Yaklaşık 20 yıldır devam eden “okul dışı eğitim” olarak tanımladığımız çalışmalarda oluşan birikimden kaynaklanan bu gerçeklerden birisi, “bilinç” kavramıyla ilgilidir…
Yazınızda, öğrencilerin, “coğrafya ve tarih bilinci” nden yakınmaktasınız. Bizler, sözü edilen eğitim çalışmalarımızda oluşan anlayışla, “coğrafya ve tarih bilinci” yerine “coğrafya ve tarih bilgisi” demeyi daha doğru ve anlamlı buluyoruz. Bize göre, “bilinç” sözcüğünden yapılan fiilin bir nesnesi olamaz. Diğer deyişle, insan bir başkasını bilinçlendiremez, ancak bilgilendirebilir…
“Bilinç” kavramının, bu nedenle, akademik zeminlerde tartışılması gerektiğini savunuyoruz ve öneriyoruz…
Çevre, tasarruf, trafik, vergi v.b. konularında “bilinç yoksulu” bir toplum olduğumuzu dikkate alarak, bu önerimize kulak vereceğinizi düşünüyoruz.
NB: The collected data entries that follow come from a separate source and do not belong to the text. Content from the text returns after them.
Theorem transitions_spec dfa n ts :
  node_transitions dfa n = Some ts -> sorted_from 0 ts ->
  Forall (fun t => 0 <= snd t < uint32_max) ts ->
  exists t, transitions dfa n = Some t
    /\ wf_groups (jumpTables t) (ranges t)
    /\ Forall (fun d => exists r, (r, d) ∈ ts) (group_dests (jumpTables t) (ranges t))
    /\ useFallbackTransition t = canUseFallback ts
    /\ (canUseFallback ts = true ->
        bestFallback ts = Some (fallbackTransitionTarget t)
        /\ exists r, (r, fallbackTransitionTarget t) ∈ ts)
    /\ forall c, 0 <= c <= 127 -> select t c = code_step ts c.
Proof.
  intros Hts Hs Hlive.
  assert (Hno : Forall (fun t => snd t <> noDestination) ts).
  { eapply Forall_impl; [done|]. unfold noDestination. lia. }
  assert (exists f, (if canUseFallback ts then bestFallback ts else Some uint32_max) = Some f
    /\ (canUseFallback ts = true -> bestFallback ts = Some f /\ exists r, (r, f) ∈ ts)) as (f & Hbest & Hf).
  { destruct (canUseFallback ts) eqn:E; [|by eexists].
    destruct (bestFallback_elem ts E) as (t & r & -> & ?). eauto. }
  remember (if canUseFallback ts then Some f else None) as fb eqn:Efb.
  destruct (paint_all_spec fb ts (replicate 128 noDestination) 0) as (d & Hpaint & Hl & Hat);
    [apply length_replicate|done|lia|].
  destruct (scan_spec d Hl) as [Hsound Hcov].
  assert (Hwf : Forall wf_range (scan d)).
  { apply Forall_forall. intros r Hr. by apply Hsound. }
  destruct (extract_tables_spec (scan d) Hwf) as (jts & rs & Hext & Hg & Hp & Hent).
  assert (Hsem : forall c, 0 <= c <= 127 -> forall x,
    entry jts rs c x <-> ts_step ts c = Some x /\ fb <> Some x).
  { intros c Hc x. rewrite Hent, (ranges_entries (dest_at d)) by done.
    by apply painted_dest. }
  rewrite Efb in Hpaint.
  exists (mkTransitions jts rs (canUseFallback ts) f). split; [by eapply transitions_compose|].
  cbn [jumpTables ranges useFallbackTransition fallbackTransitionTarget].
  split_and!; [done| |done|done|].
  - rewrite Hp. apply List.Forall_map, Forall_forall. intros r Hr.
    destruct (Hsound r Hr) as (_ & Hne & (c & Hc & Hm) & _).
    assert (He : entry jts rs c (r_destination r)) by (apply Hent; left; eauto).
    apply Hsem in He as [(r' & ? & _)%ts_step_elem _]; eauto.
  - intros c Hc. rewrite (select_entries _ c (x ← ts_step ts c; if decide (fb = Some x) then None else Some x)).
    + cbn [useFallbackTransition fallbackTransitionTarget]. rewrite Efb. unfold code_step.
      destruct (ts_step ts c) as [x|] eqn:E; simpl.
      * destruct (canUseFallback ts) eqn:Eu; simpl; [|done]. destruct (Hf eq_refl) as [-> _].
        repeat case_decide; repeat case_bool; repeat case_bool_decide; simpl; congruence.
      * destruct (canUseFallback ts) eqn:Eu; simpl; [|done].
        case_bool; simpl; [done|]. destruct (canUseFallback_total ts c) as [? ?]; [done|done|lia|congruence].
    + intros x. cbn [jumpTables ranges]. rewrite Hsem by done.
      clear -c x fb ts. destruct (ts_step ts c); simpl; [case_decide|]; intuition congruence.
Qed.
Burada altını çizmek istediğim bir diğer kavram ise “sevgi”dir. Çocukluğumuzda sabahları içtiğimiz “”ANDIMIZ”da yer alan “sevgi”yi, “yurdu, milleti özden çok sevme” ilkesini kastediyorum.
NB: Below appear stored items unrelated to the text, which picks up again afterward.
Lemma code_all_impl (P Q : Z -> Z -> DFABytecodeJumpSize -> Prop) pos l :
  (forall p d s, pos <= p < pos + size_list l -> P p d s -> Q p d s) ->
  code_all P pos l -> code_all Q pos l.
Proof.
  revert pos. induction l as [|i l IH]; intros pos HPQ; simpl in *; [done|].
  pose proof (isize_pos i). pose proof (size_list_nonneg l). intros [Hi Hl]. split.
  - eapply Forall_impl; [exact Hi|]. intros f. apply HPQ. lia.
  - apply IH; [|done]. intros p d s Hp. apply HPQ. lia.
Qed.

Definition code_ok (offs : list Z) : Z -> list instr -> Prop := code_all (field_ok offs).

(** Linking fills in every jump and changes nothing else. *)
Lemma link_code offs l lrs pre post :
  map record_key lrs = keys (vlen pre) l -> vlen pre + size_list l < 2 ^ 30 ->
  code_ok offs (vlen pre) l ->
  link offs (pre ++ enc_list hole_zero (vlen pre) l ++ post) lrs
  = Some (pre ++ enc_list (hole_linked offs) (vlen pre) l ++ post).
Proof.
  revert lrs pre. induction l as [|i l IH]; intros lrs pre Hk Hb Hok.
  { apply fmap_nil_inv in Hk as ->. done. }
  simpl in Hk, Hb, Hok. destruct Hok as [Hf Hok].
  apply fmap_app_inv in Hk as (l1 & l2 & Hk1 & Hk2 & ->).
  pose proof (isize_pos i). pose proof (size_list_nonneg l).
  rewrite link_app. cbn [enc_list]. unfold enc at 1.
  rewrite <- !(assoc_L (++)), (assoc_L (++) pre).
  rewrite (link_fields offs (vlen pre) (fields i));
    [|rewrite length_app|done|lia|rewrite length_app; unfold isize in Hb|done].
  - rewrite option_bind_Some.
    rewrite <- (assoc_L (++) pre), (assoc_L (++) (enc_head i)).
    change (enc_head i ++ _) with (enc (hole_linked offs) (vlen pre) i).
    assert (Hl : vlen pre + isize i = vlen (pre ++ enc (hole_linked offs) (vlen pre) i)).
    { rewrite length_app, Nat2Z.inj_add, enc_length; [done|apply hole_linked_sized]. }
    rewrite (assoc_L (++) pre), Hl, IH; [|by rewrite <- Hl|lia|by rewrite <- Hl].
    rewrite <- Hl. cbn [enc_list]. by rewrite <- !(assoc_L (++)).
  - rewrite Nat2Z.inj_add. replace (vlen pre + vlen (enc_head i) - vlen pre) with (vlen (enc_head i)) by lia.
    apply fields_consecutive.
  - lia.
Qed.
End Layout.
Sayın Ortaş, değerli Hocam,
Sizinle tanışmak, bu noktaya nasıl geldiğimizle, “yurdu, milleti özden çok sevme” ilkesini nasıl özümsediğimizle ilgili birikimimizi sizinle paylaşmak, uygun görülürse Üniversitenizde bir konferans vermek istiyorum.
Bu yazının altındaki sitelerde yer alan yazılarımız bu konuda karar vermenize yardımcı olabilir. Saygılarımla, Galip BARAN
From : Prof. Dr. İbrahim Ortas <iortas@cu.edu.tr> / Date: 2008/3/29Subject: Adana Valisini Şoke Eden Liselerin Eğitim Düzeyi HakkındaAdana Valisini Şoke Eden Liselerin Eğitim Düzeyi Hakkında
27 Mart 2008 tarihli Milliyet Gazetesi'nin Internet haberinde Adana Valisinin liselilere sorduğu 'Çanakkale Savaşı'nın yeri sorusuna aldığı yanıtların valiyi şok ettiği belirtildi.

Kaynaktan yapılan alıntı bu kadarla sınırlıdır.